* **Required work**
In the listing that follows, copy out each line that includes the word "optional".

Start of Block

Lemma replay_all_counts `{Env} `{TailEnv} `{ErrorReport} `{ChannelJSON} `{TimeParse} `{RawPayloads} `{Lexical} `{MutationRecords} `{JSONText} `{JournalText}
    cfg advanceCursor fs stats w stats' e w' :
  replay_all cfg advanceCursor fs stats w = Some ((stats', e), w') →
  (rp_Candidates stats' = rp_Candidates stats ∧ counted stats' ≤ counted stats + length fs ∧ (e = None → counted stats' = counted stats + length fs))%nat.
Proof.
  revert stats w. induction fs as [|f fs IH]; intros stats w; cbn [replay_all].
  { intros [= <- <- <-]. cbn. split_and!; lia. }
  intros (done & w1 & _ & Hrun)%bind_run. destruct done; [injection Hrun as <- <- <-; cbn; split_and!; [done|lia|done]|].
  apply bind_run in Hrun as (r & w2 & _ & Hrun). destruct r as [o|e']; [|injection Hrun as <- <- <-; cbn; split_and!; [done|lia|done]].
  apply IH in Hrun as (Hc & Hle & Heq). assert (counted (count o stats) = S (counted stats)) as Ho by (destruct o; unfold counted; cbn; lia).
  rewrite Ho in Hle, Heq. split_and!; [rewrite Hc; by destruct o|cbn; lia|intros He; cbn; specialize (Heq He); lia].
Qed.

End of Block
Start of Block

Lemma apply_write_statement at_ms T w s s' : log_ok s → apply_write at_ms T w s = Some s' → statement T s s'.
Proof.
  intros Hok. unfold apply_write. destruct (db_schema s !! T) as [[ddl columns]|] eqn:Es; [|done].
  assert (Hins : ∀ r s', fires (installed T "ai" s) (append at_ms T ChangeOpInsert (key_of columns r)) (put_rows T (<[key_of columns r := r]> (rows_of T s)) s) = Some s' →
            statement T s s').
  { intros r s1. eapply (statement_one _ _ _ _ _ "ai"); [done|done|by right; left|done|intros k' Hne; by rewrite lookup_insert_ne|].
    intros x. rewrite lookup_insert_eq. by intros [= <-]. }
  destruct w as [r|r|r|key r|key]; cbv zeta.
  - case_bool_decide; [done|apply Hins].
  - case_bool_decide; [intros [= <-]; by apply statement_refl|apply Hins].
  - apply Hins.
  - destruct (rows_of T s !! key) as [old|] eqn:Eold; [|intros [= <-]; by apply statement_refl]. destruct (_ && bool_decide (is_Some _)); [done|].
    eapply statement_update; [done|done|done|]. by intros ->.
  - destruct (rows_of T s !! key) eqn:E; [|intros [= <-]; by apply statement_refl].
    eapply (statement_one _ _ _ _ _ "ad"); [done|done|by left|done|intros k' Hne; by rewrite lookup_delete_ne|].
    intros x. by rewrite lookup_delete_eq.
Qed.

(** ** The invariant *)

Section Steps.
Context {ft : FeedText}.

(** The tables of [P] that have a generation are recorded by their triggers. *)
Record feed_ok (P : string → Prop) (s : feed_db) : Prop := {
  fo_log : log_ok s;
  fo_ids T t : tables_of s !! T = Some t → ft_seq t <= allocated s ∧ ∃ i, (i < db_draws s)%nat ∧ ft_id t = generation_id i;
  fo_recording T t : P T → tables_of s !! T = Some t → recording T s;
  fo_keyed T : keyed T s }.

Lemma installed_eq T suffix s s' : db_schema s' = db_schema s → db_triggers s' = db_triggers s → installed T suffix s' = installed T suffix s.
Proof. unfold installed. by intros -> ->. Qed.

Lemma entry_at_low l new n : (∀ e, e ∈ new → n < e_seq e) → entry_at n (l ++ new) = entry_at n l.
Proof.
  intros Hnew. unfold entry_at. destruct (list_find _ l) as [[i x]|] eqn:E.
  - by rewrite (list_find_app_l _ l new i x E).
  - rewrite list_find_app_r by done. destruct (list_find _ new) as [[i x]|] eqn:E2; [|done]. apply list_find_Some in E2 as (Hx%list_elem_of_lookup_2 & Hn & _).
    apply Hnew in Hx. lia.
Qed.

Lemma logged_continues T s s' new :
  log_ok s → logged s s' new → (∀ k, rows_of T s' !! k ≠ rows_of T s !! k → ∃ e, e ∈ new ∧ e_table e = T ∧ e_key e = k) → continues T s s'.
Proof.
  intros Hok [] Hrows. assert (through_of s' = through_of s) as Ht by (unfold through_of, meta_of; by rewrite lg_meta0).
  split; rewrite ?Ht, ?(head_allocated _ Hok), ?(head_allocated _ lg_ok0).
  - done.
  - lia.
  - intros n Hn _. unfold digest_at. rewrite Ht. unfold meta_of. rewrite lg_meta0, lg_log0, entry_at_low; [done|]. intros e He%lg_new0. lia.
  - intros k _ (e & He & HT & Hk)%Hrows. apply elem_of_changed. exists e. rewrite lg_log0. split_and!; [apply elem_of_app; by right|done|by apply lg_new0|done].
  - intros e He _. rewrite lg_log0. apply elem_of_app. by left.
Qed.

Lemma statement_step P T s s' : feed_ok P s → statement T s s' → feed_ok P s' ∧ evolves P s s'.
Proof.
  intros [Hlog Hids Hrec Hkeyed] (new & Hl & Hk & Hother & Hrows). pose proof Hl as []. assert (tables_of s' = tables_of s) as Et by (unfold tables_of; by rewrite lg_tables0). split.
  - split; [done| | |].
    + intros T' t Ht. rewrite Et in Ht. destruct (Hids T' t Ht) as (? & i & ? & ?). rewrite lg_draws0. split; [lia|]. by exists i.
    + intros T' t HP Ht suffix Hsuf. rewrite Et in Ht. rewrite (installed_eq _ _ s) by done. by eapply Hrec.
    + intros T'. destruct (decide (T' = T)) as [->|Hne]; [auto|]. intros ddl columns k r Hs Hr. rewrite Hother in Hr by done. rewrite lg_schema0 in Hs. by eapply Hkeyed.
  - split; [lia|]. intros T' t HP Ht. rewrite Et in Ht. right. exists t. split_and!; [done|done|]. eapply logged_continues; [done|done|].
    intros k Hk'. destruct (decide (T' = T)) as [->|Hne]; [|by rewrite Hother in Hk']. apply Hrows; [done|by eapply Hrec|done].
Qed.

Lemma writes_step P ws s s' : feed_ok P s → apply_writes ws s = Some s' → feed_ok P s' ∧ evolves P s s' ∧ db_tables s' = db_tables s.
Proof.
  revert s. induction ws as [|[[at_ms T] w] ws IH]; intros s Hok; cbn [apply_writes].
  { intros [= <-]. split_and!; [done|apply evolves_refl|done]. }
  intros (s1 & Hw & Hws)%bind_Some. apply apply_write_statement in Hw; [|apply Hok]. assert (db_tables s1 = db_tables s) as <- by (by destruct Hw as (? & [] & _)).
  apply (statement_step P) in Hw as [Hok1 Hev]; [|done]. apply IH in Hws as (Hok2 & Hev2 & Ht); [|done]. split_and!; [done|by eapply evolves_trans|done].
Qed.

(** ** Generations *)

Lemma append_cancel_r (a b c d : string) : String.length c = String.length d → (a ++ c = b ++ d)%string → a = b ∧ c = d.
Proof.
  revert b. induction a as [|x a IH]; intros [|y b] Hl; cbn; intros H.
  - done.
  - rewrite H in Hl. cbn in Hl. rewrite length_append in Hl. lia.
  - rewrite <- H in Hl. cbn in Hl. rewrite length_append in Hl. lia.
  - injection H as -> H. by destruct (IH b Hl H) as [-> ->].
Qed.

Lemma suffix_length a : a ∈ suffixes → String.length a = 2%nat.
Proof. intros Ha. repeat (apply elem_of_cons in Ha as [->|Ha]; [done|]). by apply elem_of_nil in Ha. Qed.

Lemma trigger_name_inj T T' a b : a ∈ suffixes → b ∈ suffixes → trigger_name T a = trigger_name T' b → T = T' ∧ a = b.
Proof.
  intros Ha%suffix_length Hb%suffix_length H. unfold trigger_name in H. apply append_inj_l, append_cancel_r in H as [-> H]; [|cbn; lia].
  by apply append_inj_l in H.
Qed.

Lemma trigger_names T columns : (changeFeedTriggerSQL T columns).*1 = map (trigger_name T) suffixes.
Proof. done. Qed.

End of Block
Start of Block

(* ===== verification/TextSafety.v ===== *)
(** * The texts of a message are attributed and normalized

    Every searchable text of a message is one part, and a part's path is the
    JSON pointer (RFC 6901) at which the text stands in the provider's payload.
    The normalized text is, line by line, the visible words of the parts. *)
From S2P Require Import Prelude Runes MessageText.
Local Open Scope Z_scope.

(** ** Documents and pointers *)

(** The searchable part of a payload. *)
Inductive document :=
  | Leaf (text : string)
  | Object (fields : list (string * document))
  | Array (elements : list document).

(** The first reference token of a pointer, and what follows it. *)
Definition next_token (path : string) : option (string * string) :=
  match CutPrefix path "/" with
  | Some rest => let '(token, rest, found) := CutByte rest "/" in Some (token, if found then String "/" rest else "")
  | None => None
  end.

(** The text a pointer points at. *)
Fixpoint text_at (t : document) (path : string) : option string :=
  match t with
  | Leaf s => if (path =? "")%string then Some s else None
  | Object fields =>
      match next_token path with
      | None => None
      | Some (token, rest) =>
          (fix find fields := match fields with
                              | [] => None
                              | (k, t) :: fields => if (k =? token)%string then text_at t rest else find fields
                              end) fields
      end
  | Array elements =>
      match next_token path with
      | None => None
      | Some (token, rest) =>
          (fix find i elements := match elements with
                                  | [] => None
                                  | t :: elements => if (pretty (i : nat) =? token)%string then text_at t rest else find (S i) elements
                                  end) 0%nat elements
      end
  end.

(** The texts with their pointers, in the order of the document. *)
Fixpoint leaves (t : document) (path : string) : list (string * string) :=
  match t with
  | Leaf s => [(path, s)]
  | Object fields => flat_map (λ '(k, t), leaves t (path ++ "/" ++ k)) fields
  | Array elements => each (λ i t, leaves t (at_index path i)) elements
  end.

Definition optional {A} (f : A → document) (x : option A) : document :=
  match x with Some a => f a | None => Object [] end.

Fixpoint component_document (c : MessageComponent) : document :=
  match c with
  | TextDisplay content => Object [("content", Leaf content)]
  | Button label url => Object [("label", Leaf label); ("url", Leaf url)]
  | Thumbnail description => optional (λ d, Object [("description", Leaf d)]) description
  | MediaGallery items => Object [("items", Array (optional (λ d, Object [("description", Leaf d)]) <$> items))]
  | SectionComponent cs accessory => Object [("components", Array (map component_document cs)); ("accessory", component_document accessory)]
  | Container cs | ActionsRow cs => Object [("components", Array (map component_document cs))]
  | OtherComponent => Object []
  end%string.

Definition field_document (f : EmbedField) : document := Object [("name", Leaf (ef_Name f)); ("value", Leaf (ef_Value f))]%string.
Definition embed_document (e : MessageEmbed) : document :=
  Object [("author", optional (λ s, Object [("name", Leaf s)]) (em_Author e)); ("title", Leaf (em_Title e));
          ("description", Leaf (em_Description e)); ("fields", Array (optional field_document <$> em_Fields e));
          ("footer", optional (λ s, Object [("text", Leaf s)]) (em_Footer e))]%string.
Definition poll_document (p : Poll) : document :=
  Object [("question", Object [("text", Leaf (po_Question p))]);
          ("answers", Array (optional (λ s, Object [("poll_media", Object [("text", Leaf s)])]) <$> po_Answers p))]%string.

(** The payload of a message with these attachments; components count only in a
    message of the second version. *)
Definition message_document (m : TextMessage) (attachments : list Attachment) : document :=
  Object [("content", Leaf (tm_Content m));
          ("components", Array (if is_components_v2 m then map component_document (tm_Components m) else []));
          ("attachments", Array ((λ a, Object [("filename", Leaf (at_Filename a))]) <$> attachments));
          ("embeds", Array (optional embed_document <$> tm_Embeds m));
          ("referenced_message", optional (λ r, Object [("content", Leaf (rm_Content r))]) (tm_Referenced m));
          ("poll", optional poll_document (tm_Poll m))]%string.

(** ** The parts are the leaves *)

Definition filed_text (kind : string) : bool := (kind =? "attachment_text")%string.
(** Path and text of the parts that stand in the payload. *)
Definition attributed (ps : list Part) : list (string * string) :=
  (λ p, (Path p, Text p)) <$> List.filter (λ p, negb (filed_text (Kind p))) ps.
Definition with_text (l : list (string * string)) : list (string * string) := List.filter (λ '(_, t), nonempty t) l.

End of Block

* **Solution to the problem**
Definition optional {A} (f : A → document) (x : option A) : document :=
  | Thumbnail description => optional (λ d, Object [("description", Leaf d)]) description
  | MediaGallery items => Object [("items", Array (optional (λ d, Object [("description", Leaf d)]) <$> items))]
  Object [("author", optional (λ s, Object [("name", Leaf s)]) (em_Author e)); ("title", Leaf (em_Title e));
          ("description", Leaf (em_Description e)); ("fields", Array (optional field_document <$> em_Fields e));
          ("footer", optional (λ s, Object [("text", Leaf s)]) (em_Footer e))]%string.
          ("answers", Array (optional (λ s, Object [("poll_media", Object [("text", Leaf s)])]) <$> po_Answers p))]%string.
          ("embeds", Array (optional embed_document <$> tm_Embeds m));
          ("referenced_message", optional (λ r, Object [("content", Leaf (rm_Content r))]) (tm_Referenced m));
          ("poll", optional poll_document (tm_Poll m))]%string.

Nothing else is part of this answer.